=== RECORDS FOR THE TASK ===

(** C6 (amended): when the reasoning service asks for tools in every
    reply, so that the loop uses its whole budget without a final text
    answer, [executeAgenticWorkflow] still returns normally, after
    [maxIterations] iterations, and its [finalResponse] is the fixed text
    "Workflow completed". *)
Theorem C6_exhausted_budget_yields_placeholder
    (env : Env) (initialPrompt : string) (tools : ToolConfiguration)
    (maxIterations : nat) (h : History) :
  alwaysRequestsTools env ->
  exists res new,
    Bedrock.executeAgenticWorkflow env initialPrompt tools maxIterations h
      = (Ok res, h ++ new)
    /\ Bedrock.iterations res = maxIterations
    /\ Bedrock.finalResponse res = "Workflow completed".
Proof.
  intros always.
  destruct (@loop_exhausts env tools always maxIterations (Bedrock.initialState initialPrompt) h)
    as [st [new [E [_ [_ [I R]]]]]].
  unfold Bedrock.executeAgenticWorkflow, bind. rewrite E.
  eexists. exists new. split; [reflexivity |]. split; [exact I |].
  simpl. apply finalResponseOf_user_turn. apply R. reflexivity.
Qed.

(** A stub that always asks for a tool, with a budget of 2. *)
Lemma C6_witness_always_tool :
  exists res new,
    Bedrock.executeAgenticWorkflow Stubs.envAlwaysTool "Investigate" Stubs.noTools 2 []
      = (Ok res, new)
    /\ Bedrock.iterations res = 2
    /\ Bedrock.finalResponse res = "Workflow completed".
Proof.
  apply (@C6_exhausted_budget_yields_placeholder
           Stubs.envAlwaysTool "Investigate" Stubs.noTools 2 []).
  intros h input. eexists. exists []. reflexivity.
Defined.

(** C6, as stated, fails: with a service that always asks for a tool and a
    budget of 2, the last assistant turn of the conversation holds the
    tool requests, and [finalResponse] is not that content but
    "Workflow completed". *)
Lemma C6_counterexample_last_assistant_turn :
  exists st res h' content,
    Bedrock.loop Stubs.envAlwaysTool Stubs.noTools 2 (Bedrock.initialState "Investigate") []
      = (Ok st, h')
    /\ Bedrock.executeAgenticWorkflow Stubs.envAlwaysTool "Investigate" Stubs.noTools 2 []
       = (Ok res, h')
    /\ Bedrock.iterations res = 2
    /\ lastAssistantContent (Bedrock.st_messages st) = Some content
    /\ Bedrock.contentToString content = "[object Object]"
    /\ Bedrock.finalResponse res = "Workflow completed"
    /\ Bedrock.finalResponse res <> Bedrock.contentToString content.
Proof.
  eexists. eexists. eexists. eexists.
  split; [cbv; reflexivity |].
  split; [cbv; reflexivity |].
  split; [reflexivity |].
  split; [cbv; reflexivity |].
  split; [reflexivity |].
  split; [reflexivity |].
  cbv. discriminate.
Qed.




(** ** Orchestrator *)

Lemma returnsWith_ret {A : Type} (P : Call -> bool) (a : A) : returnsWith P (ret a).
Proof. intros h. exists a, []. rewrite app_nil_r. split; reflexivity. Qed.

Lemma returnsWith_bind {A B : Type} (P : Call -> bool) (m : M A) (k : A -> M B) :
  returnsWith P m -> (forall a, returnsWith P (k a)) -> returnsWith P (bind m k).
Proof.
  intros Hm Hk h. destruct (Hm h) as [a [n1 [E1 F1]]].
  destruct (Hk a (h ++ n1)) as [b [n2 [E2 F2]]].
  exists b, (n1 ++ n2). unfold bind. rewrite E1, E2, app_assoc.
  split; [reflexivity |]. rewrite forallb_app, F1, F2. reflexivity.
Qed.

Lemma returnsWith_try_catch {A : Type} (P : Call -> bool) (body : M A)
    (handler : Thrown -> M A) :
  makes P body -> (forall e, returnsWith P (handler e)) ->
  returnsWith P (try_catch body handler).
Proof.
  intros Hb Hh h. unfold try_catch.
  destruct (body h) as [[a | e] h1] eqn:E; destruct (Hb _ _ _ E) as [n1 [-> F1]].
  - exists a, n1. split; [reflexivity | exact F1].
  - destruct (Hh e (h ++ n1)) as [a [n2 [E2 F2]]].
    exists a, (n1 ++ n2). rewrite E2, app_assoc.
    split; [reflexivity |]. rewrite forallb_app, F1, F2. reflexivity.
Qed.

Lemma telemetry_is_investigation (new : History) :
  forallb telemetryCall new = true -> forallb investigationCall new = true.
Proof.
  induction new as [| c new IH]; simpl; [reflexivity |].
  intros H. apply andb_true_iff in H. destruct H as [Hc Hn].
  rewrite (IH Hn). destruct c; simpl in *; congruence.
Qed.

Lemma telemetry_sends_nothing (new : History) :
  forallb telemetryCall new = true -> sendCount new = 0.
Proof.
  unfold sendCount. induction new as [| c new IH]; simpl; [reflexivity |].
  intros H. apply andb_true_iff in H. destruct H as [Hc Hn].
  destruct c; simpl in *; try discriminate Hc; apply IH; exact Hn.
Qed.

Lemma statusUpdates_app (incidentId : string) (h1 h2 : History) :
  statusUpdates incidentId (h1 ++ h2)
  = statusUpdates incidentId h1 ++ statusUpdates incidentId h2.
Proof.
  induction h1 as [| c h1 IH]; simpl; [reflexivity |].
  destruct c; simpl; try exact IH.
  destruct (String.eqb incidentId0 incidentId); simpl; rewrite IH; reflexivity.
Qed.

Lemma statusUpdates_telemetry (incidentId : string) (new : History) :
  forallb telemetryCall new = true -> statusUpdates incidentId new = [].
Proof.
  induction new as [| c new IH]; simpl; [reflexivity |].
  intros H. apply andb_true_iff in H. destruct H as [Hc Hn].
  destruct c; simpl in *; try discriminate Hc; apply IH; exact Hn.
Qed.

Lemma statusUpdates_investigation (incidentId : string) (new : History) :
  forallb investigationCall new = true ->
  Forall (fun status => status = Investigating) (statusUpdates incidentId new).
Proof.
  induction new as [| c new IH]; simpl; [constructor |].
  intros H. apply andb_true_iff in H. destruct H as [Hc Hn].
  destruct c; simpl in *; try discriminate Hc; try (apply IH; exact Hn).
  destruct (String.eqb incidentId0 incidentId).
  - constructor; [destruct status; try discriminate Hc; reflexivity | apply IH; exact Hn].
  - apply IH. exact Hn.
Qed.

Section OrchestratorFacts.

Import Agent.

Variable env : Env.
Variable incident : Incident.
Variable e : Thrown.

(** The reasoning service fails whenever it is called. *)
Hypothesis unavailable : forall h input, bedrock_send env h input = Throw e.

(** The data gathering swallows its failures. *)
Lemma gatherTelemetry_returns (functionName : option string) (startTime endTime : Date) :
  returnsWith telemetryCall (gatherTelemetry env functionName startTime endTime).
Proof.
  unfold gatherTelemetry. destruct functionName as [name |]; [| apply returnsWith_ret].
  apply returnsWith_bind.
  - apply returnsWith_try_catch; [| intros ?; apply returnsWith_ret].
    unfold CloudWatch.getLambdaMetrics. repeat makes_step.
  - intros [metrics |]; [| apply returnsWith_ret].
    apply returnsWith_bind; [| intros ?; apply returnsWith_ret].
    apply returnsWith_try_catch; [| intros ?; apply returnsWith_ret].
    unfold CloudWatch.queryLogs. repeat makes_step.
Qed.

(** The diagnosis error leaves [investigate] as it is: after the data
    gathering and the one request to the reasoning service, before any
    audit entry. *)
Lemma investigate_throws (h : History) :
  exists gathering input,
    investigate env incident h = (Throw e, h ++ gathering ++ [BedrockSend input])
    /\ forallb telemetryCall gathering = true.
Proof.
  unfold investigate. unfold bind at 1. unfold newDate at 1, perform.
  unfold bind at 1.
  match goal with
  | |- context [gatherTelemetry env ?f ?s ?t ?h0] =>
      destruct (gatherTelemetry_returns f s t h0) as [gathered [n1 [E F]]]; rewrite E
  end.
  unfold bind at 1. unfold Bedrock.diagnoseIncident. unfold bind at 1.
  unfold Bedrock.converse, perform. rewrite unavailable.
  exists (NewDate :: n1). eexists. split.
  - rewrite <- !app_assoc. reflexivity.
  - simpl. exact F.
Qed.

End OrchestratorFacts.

===
=== RECORDS FOR THE TASK ===

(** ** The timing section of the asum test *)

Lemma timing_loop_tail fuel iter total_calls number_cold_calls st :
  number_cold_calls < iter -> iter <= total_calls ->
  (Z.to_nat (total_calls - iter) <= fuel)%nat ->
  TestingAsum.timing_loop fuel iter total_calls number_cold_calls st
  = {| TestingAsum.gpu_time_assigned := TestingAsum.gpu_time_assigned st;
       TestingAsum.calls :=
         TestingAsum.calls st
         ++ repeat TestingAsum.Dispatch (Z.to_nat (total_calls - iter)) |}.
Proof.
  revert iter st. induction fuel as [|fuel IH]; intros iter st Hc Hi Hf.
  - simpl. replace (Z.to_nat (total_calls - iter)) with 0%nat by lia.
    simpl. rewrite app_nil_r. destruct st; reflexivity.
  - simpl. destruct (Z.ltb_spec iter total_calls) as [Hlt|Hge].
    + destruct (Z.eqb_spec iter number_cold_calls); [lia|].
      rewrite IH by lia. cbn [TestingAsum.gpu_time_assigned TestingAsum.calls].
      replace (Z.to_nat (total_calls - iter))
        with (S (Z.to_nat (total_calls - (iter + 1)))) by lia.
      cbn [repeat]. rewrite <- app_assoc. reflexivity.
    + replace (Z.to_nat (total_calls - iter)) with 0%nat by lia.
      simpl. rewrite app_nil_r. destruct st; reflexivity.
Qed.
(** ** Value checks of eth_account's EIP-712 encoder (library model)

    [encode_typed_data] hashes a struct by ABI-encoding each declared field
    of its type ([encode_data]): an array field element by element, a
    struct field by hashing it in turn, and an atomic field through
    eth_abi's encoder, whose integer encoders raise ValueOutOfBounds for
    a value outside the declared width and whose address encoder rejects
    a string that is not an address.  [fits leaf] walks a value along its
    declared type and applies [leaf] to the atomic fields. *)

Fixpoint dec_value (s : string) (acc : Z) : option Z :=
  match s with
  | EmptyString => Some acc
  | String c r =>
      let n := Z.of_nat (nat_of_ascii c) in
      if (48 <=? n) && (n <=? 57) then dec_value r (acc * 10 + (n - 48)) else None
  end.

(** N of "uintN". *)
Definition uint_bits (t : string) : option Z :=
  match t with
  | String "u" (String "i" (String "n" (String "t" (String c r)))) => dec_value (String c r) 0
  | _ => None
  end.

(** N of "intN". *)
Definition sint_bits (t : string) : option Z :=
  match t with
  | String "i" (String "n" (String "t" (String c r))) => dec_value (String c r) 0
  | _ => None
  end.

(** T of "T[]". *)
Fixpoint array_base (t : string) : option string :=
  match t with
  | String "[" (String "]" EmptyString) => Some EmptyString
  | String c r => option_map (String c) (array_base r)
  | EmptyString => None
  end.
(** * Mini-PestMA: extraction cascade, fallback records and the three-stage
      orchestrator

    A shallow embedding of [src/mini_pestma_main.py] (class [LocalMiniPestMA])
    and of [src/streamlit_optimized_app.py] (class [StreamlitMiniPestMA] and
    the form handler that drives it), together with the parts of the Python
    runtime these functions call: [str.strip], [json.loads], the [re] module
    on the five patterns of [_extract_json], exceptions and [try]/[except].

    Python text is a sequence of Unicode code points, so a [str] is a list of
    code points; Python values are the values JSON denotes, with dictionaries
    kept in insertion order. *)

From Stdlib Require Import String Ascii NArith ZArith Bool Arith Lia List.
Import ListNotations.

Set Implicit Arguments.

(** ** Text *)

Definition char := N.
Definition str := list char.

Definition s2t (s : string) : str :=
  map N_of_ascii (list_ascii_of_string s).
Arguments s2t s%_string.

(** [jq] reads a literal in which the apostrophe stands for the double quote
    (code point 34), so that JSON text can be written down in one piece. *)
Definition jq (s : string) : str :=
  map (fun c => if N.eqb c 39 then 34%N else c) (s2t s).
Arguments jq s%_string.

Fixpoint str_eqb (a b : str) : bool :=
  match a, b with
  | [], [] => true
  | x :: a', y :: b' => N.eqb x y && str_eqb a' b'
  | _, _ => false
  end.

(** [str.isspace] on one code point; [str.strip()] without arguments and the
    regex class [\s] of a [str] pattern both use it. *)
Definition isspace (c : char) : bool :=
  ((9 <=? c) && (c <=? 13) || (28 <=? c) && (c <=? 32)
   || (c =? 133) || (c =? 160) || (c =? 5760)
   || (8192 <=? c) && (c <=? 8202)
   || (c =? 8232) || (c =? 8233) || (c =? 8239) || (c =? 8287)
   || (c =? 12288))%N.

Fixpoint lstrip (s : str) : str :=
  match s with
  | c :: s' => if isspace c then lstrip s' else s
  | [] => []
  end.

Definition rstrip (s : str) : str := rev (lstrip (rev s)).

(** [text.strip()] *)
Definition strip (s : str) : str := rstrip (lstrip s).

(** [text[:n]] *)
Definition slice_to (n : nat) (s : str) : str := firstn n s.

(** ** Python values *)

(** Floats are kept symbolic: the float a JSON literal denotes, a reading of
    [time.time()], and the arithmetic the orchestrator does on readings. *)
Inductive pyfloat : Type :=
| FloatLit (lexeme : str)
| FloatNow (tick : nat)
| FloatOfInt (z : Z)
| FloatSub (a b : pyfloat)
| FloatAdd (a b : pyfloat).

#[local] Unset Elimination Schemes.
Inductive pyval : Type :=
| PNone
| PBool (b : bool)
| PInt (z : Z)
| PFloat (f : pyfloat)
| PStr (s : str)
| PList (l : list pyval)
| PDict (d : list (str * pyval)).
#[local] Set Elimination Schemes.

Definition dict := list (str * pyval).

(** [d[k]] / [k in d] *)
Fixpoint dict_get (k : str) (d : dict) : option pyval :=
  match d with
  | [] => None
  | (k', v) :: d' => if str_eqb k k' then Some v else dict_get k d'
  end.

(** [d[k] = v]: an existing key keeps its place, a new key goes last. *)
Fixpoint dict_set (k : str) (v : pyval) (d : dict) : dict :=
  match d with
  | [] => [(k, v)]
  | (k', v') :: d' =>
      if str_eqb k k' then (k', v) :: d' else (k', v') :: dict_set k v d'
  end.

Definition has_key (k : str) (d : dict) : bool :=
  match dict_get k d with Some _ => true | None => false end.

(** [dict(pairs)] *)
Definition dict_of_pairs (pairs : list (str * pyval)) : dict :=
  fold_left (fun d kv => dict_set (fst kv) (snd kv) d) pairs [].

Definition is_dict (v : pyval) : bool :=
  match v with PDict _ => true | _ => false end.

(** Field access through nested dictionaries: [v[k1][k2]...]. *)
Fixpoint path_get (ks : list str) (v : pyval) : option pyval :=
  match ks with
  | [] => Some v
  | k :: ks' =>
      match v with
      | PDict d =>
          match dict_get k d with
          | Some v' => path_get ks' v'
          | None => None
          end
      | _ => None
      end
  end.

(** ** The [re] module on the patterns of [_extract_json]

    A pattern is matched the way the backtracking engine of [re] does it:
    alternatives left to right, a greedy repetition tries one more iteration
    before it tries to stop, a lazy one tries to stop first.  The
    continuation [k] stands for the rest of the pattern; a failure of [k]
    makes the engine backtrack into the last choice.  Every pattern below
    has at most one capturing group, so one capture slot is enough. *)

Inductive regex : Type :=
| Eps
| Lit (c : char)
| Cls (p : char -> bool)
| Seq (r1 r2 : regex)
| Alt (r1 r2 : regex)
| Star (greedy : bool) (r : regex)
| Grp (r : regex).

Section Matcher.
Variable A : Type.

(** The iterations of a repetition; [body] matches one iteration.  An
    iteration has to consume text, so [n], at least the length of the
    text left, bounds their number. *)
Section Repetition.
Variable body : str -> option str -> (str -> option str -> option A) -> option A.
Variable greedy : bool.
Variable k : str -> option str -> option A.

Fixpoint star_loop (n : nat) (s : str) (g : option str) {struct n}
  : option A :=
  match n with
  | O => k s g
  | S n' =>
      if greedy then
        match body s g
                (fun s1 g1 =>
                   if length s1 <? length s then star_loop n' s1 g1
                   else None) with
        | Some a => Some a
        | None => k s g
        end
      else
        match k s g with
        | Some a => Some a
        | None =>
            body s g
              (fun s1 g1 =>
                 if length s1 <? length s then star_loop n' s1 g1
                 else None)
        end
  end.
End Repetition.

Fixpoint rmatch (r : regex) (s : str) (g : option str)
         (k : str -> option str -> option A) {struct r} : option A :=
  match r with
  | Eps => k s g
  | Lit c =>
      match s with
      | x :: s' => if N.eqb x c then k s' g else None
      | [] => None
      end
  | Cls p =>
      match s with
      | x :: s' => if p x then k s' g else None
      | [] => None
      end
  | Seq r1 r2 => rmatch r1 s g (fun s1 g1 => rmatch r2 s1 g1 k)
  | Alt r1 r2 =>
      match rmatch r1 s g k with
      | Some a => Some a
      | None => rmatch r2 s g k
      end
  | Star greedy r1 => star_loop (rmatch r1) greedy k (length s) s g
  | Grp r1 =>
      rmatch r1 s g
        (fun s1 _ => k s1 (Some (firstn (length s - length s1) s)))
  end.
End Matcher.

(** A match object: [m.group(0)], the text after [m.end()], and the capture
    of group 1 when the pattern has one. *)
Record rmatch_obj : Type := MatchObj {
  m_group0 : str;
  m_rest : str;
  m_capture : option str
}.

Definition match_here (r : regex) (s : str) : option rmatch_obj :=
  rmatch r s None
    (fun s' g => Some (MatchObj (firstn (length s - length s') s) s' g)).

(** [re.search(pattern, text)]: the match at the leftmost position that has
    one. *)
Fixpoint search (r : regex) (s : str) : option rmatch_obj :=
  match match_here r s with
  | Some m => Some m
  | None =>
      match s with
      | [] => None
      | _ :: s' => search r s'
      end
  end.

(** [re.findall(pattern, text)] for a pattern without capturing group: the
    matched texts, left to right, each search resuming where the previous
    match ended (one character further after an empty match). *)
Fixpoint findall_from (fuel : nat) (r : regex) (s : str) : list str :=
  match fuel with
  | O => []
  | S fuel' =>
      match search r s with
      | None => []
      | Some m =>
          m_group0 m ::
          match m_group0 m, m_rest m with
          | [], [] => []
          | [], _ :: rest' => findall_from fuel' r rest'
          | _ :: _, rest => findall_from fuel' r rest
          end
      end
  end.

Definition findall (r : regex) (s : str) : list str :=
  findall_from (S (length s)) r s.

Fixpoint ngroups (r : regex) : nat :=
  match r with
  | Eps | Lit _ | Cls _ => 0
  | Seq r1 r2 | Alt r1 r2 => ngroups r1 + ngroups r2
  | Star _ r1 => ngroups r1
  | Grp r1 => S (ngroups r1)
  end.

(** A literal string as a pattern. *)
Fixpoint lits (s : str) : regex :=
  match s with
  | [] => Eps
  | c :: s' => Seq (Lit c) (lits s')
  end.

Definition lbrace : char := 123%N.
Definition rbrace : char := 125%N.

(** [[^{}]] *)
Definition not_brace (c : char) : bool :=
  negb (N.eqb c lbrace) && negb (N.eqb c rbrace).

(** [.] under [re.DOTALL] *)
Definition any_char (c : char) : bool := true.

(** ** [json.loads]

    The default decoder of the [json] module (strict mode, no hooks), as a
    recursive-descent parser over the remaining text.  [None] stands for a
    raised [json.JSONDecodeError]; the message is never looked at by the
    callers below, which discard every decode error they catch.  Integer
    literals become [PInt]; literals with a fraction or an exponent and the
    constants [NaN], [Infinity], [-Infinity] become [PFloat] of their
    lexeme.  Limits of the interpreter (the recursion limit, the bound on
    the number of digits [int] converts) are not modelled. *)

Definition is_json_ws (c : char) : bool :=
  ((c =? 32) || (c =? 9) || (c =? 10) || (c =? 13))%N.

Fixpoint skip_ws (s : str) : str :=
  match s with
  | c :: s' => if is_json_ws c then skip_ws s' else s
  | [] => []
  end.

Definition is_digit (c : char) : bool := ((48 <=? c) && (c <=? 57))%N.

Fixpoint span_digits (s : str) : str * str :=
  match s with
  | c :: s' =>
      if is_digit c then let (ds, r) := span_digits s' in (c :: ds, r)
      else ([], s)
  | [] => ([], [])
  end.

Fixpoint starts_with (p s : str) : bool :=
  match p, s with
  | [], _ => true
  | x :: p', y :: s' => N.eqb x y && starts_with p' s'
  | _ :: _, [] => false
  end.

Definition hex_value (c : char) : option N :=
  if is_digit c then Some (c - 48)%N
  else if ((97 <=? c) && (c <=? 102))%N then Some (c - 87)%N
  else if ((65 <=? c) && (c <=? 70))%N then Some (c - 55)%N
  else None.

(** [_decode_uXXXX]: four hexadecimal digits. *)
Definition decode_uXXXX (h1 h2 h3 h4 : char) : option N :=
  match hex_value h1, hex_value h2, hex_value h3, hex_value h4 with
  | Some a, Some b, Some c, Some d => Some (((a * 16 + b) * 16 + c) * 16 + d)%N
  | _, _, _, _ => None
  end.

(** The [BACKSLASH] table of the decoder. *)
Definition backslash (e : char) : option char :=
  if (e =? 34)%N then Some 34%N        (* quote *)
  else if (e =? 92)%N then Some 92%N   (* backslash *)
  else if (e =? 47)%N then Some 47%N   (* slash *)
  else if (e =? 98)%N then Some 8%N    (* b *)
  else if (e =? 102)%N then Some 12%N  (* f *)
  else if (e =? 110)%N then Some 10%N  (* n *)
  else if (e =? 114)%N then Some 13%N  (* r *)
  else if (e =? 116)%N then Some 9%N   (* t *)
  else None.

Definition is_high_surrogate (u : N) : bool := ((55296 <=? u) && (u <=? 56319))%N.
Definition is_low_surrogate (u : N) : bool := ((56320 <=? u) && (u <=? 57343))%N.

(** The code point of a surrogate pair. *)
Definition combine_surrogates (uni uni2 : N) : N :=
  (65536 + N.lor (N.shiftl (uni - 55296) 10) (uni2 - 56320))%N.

===

* BRIEF
The entries above hold the needed span. Transcribe exactly the lines from the one with "match dict_get k d with Some" to the one with "A pattern is", both included.

* ANSWER FOR THE TASK
  match dict_get k d with Some _ => true | None => false end.

(** [dict(pairs)] *)
Definition dict_of_pairs (pairs : list (str * pyval)) : dict :=
  fold_left (fun d kv => dict_set (fst kv) (snd kv) d) pairs [].

Definition is_dict (v : pyval) : bool :=
  match v with PDict _ => true | _ => false end.

(** Field access through nested dictionaries: [v[k1][k2]...]. *)
Fixpoint path_get (ks : list str) (v : pyval) : option pyval :=
  match ks with
  | [] => Some v
  | k :: ks' =>
      match v with
      | PDict d =>
          match dict_get k d with
          | Some v' => path_get ks' v'
          | None => None
          end
      | _ => None
      end
  end.

(** ** The [re] module on the patterns of [_extract_json]

    A pattern is matched the way the backtracking engine of [re] does it:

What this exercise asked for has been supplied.